District Court, District of Columbia.
May 13, 1994.
1994 U.S. Dist. LEXIS 7084
John C. LaPrade, Washington, DC, Frazier Walton, Jr., Alexandria, VA, for plaintiff., Hadrian Katz, Erica Frohman Plave, Arnold & Porter, Washington, DC, for defendants.
Lamberth.
Cited by 19 opinions  |  Published
2 passages pin-cited by 2 cases
Pinpoint authority: #40,648 of 633,719
Citer courts: District of Columbia (2)

MEMORANDUM OPINION AND ORDER

LAMBERTH, District Judge.

This matter comes before the court on defendant Philip Morris, Inc.’s motion to strike portions of plaintiffs complaint. Upon consideration of defendant’s motion and plaintiffs opposition thereto, defendants’ motion will be granted.

Rule 12(f) of the Federal Rules of Civil Procedure permits a court to “order stricken from any pleading any insufficient defense or any redundant, immaterial, impertinent, or scandalous matter.” Fed.R.Civ.P. 12(f). Defendants contend that this court should strike paragraphs 24, 42, and 45 of plaintiffs complaint. In these paragraphs, plaintiff suggests that a Philip Morris employee — and former supervisor of plaintiff — was engaged in the use of controlled substances. These paragraphs portray a supervisor angered by his subordinate’s knowledge of his drug use, leading to plaintiffs eventual termination from Philip Morris.

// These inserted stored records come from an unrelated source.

(** ** Ready *)

(** The lines that were heard, and what they said last. *)
Definition heard (ls : list Line) : Up := fold_left (fun u line => notice line u) ls up_start.
Fixpoint last_count (ls : list Line) (before : option Z) : option Z :=
  match ls with
  | [] => before
  | Noticed kind _ count :: ls => last_count ls (if bool_decide (kind = lit "Tunnels") then Some (default 0 count) else before)
  | Unread :: ls => last_count ls before
  end.
Fixpoint last_port (ls : list Line) (before : option Z) : option Z :=
  match ls with
  | [] => before
  | Noticed kind port _ :: ls => last_port ls (if bool_decide (kind = lit "ListeningSocksProxyPort") then (fun p => p mod 65536) <$> port else before)
  | Unread :: ls => last_port ls before
  end.

Lemma heard_said ls : forall u c, tunnelled u = match c with Some c => 0 <? c | None => false end ->
  let u' := fold_left (fun u line => notice line u) ls u in
  tunnelled u' = match last_count ls c with Some c => 0 <? c | None => false end /\ socks_port u' = last_port ls (socks_port u).
Proof.
  induction ls as [|[kind port count|] ls IH]; intros u c Hc; cbn [fold_left last_count last_port]; [done| |by apply IH].
  set (u1 := notice (Noticed kind port count) u).
  assert (tunnelled u1 = match (if bool_decide (kind = lit "Tunnels") then Some (default 0 count) else c) with Some c => 0 <? c | None => false end /\
    socks_port u1 = if bool_decide (kind = lit "ListeningSocksProxyPort") then (fun p => p mod 65536) <$> port else socks_port u) as [H1 H2].
  { unfold u1, notice. repeat case_bool_decide; subst; done. }
  specialize (IH u1 _ H1). rewrite H2 in IH. exact IH.
Qed.

Lemma until_ready_ok l : forall u u', is_ready u = false -> until_ready l u = Some (Ok u') ->
  exists ls rest, l = map Got ls ++ rest /\ u' = fold_left (fun u line => notice line u) ls u /\ is_ready u' = true /\
    forall k, (k < length ls)%nat -> is_ready (fold_left (fun u line => notice line u) (take k ls) u) = false.
Proof.
  induction l as [|e l IH]; intros u u' Hu; [done|]. destruct e as [line|e| |]; try done.
  assert (until_ready (Got line :: l) u = if is_ready (notice line u) then Some (Ok (notice line u)) else until_ready l (notice line u)) as ->.
  { destruct line; cbn [until_ready]; [done|]. cbn [notice]. by rewrite Hu. }
  destruct (is_ready (notice line u)) eqn:Hr.
  - intros [= <-]. exists [line], l. split_and!; [done..|]. intros [|k] Hk; [done|cbn in Hk; lia].
  - intros Ho. destruct (IH _ _ Hr Ho) as (ls & rest & -> & -> & Hr' & Hk). exists (line :: ls), rest. split_and!; [done..|].
    intros [|k] Hlt; [done|]. apply Hk. cbn in Hlt. lia.
Qed.

Lemma until_ready_ends l : forall u, is_ready u = false -> (exists e, e ∈ l /\ forall line, e <> Got line) -> is_Some (until_ready l u).
Proof.
  induction l as [|e l IH]; intros u Hu (x & Hx & Hne); [by apply elem_of_nil in Hx|]. destruct e as [line|e| |]; [|by eexists..].
  apply elem_of_cons in Hx as [->|Hx]; [by destruct (Hne line)|]. destruct line as [kind port count|]; cbn [until_ready]; [|by apply IH; [|exists x]].
  destruct (is_ready (notice (Noticed kind port count) u)) eqn:Hr; [by eexists|]. by apply IH; [|exists x].
Qed.

(** Psiphon is ready with a tunnel and a port, and never waited for too long.  It is taken as
    ready with the first line after which the last count of tunnels it gave is above none and it has
    said on which port it listens, which is the port then used; and once the deadline is over, or its
    notices end, the wait is over. *)
Theorem psiphon_ready_means_tunnel l :
  (forall u, until_ready l up_start = Some (Ok u) ->
    exists ls rest c, l = map Got ls ++ rest /\ last_count ls None = Some c /\ 0 < c /\ socks_port u = last_port ls None /\ is_Some (socks_port u) /\
      forall k, (k < length ls)%nat -> is_ready (heard (take k ls)) = false) /\
  ((exists e, e ∈ l /\ forall line, e <> Got line) -> is_Some (until_ready l up_start)).
Proof.
  split; [|by apply until_ready_ends]. intros u Hu. destruct (until_ready_ok l up_start u eq_refl Hu) as (ls & rest & -> & -> & Hr & Hk).
  destruct (heard_said ls up_start None eq_refl) as [H1 H2]. unfold is_ready in Hr. apply andb_prop in Hr as [Hr1 Hr2%bool_decide_eq_true].
  rewrite H1 in Hr1. destruct (last_count ls None) as [c|] eqn:Hc; [|done]. exists ls, rest, c. split_and!; [done|done|by apply Z.ltb_lt|exact H2|exact Hr2|exact Hk].
Qed.

(** ** Comments *)

(** A character of a string, and what a text is made of. *)
Inductive Char := Plain (c : Z) | Escaped (c : Z).
Inductive Piece := Bare (c : Z) | Quoted (body : list Char) | Block (body : bytes) | Rest (body : bytes).
Definition char_text (c : Char) : bytes := match c with Plain c => [c] | Escaped c => [92; c] end.
Definition piece_text (p : Piece) : bytes :=
  match p with
  | Bare c => [c]
  | Quoted body => [34] ++ concat (map char_text body) ++ [34]
  | Block body => [47; 42] ++ body ++ [42; 47]
  | Rest body => [47; 47] ++ body ++ [10]
  end.
Definition piece_ok (p : Piece) : Prop :=
  match p with
  | Bare c => c <> 34 /\ c <> 47
  | Quoted body => Forall (fun c => match c with Plain c => c <> 34 /\ c <> 92 | Escaped _ => True end) body
  | Block body => contains [42; 47] body = false
  | Rest body => no_char 10 body = true
  end.
(** What is left of it. *)
Definition piece_kept (p : Piece) : bytes := match p with Block _ => [32] | Rest _ => [10] | _ => piece_text p end.

Lemma skip_block_body body rest : forall last, contains [42; 47] body = false -> (last <> 42 \/ head body <> Some 47) ->
  skip_block last (body ++ [42; 47] ++ rest) = rest.
Proof.
  induction body as [|c body IH]; intros last Hb Hl; cbn [app skip_block].
  - by rewrite andb_false_r.
  - assert ((last =? 42) && (c =? 47) = false) as ->.
    { apply andb_false_iff. destruct Hl as [Hl|Hl]; [left; by apply Z.eqb_neq|right]. apply Z.eqb_neq. intros ->. by apply Hl. }
    cbn [contains] in Hb. apply orb_false_iff in Hb as [Hp Hb]. apply (IH c Hb). destruct (decide (c = 42)) as [-> |Hc]; [right|by left].
    intros E. destruct body as [|x body]; [done|]. cbn in E. injection E as ->. by cbn in Hp.
Qed.
Lemma skip_line_body body rest : no_char 10 body = true -> skip_line (body ++ [10] ++ rest) = rest.
Proof.
  induction body as [|c body IH]; [done|]. intros [Hc%negb_true_iff Hb]%andb_prop. cbn [app skip_line]. rewrite Hc. by apply IH.
Qed.

Lemma cleaned_string body rest : forall fuel, Forall (fun c => match c with Plain c => c <> 34 /\ c <> 92 | Escaped _ => True end) body ->
  (length (concat (map char_text body) ++ [34%Z]) <= fuel)%nat ->
  cleaned_fuel fuel (Inside false) (concat (map char_text body) ++ [34] ++ rest)
  = (concat (map char_text body) ++ [34]) ++ cleaned_fuel (fuel - length (concat (map char_text body) ++ [34])) Outside rest.
Proof.
  induction body as [|[c|c] body IH]; intros fuel Hb Hf.
  - cbn in *. destruct fuel as [|fuel]; [lia|]. cbn. by rewrite Nat.sub_0_r.
  - apply Forall_cons in Hb as [[H1 H2] Hb]. cbn in *. destruct fuel as [|fuel]; [lia|]. cbn [cleaned_fuel Nat.sub].
    rewrite (proj2 (Z.eqb_neq c 92)), (proj2 (Z.eqb_neq c 34)) by done. f_equal. by apply IH; [|lia].
  - apply Forall_cons in Hb as [_ Hb]. cbn in *. destruct fuel as [|[|fuel]]; [lia|lia|]. cbn [cleaned_fuel Nat.sub]. do 2 f_equal. by apply IH; [|lia].
Qed.

Lemma cleaned_piece p rest fuel : piece_ok p -> (length (piece_text p) <= fuel)%nat ->
  exists fuel', (fuel - length (piece_text p) <= fuel')%nat /\ cleaned_fuel fuel Outside (piece_text p ++ rest) = piece_kept p ++ cleaned_fuel fuel' Outside rest.
Proof.
  intros Hp Hf. destruct p as [c|body|body|body]; cbn [piece_text piece_kept piece_ok] in *.
  - destruct fuel as [|fuel]; [cbn in Hf; lia|]. destruct Hp as [H1 H2]. exists fuel. split; [cbn; lia|]. cbn.
    by rewrite (proj2 (Z.eqb_neq c 34)), (proj2 (Z.eqb_neq c 47)) by done.
  - destruct fuel as [|fuel]; [cbn in Hf; lia|]. cbn [app length] in Hf. exists (fuel - length (concat (map char_text body) ++ [34%Z]))%nat. split; [cbn; lia|].
    cbn [app cleaned_fuel]. rewrite <- app_assoc. rewrite cleaned_string by (done || lia). done.
  - destruct fuel as [|fuel]; [cbn in Hf; lia|]. exists fuel. split; [cbn; lia|]. cbn [app cleaned_fuel]. rewrite bool_decide_true by done. cbn [andb Z.eqb Pos.eqb tail].
    change (47 =? 34) with false. cbn [app]. rewrite <- app_assoc. rewrite skip_block_body by (done || by left). done.
  - destruct fuel as [|fuel]; [cbn in Hf; lia|]. exists fuel. split; [cbn; lia|]. cbn [app cleaned_fuel]. rewrite (bool_decide_false (head _ = Some 42)) by done.
    rewrite bool_decide_true by done. cbn [andb tail]. change (47 =? 34) with false. cbn [app andb]. change (47 =? 47) with true. cbn [andb].
    rewrite <- app_assoc. change (skip_line (47 :: ?s)) with (skip_line s). by rewrite skip_line_body.
Qed.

As plaintiff clarifies in his opposition to defendant’s motion to strike, plaintiff argues that these allegations of “illicit drug usage by a Phillip Morris [sic] employee ... provide a grounds for that employee’s racial animus and malice and intent in connection with Plaintiffs claims herein.” Plf.’s Opp’n Def.’s Mot. to Strike at ¶ 7. Defendants object to the assertions made in these paragraphs as immaterial, impertinent, and scandalous.

Generally, motions to strike are disfavored by federal courts. However, if allegations in a complaint are irrelevant and prejudicial to the defendant, a motion to strike will be granted. See Todhunter, Mandara, & Assocs. v. I.C.C.I. (Holdings) Pty. Ltd., C.A. No. 88-3031, 1991 WL 166585 (D.D.C. Aug. 14, 1991) (Lamberth, J.).

Despite this high standard for prevailing on a motion to strike, this court finds that defendants have met this burden with respect to paragraphs 24, 42, and 45. See Stabilisierungsfonds Fur Wein v. Kaiser Stuhl Wine Distributors Pty. Ltd., 647 F.2d[*458] 200, 201 (D.C.Cir.1981) (stating that “motions to strike, as a general rule, are disfavored”) (citing 5 Charles A. Wright & Arthur R. Miller, Federal Practice and Procedure § 1380, at 647-49 (1969)).

Plaintiffs allegations at issue fail to support plaintiffs legal claims against either defendant in this case. [1] Indeed, these allegations cut against any liability of Philip Morris. Instead of providing a basis for a racially motivated termination, these allegations portray a renegade employee — not a party to this lawsuit — on a mission to tortiously interfere with plaintiffs employment because of the potential to divulge that renegade employee’s secret affinity for narcotics. The allegations which plaintiff presents in paragraphs 24, 42, and 45 are simply irrelevant as to plaintiffs civil rights causes of action against Philip Morris. [2]

Since the court concludes that these allegations are irrelevant to this case and prejudicial to defendants, defendant Philip Morris, Inc.’s motion to strike the impertinent and scandalous allegations contained in paragraphs 24, 42, and 45 is GRANTED. The Clerk is hereby directed to strike paragraphs 24,42, and 45 from the complaint in this case.

1

. These facts could be relevant to a claim for tortious interference with contract as to this particular employee; however, this supervisor is not a party to this lawsuit. Even if his actions are attributable to Philip Morris, no cause of action exists. Philip Morris cannot be held liable for tortious interference with a contract to which it is a party.

2

. These allegations are also completely irrelevant as they pertain to defendant Nedimyer.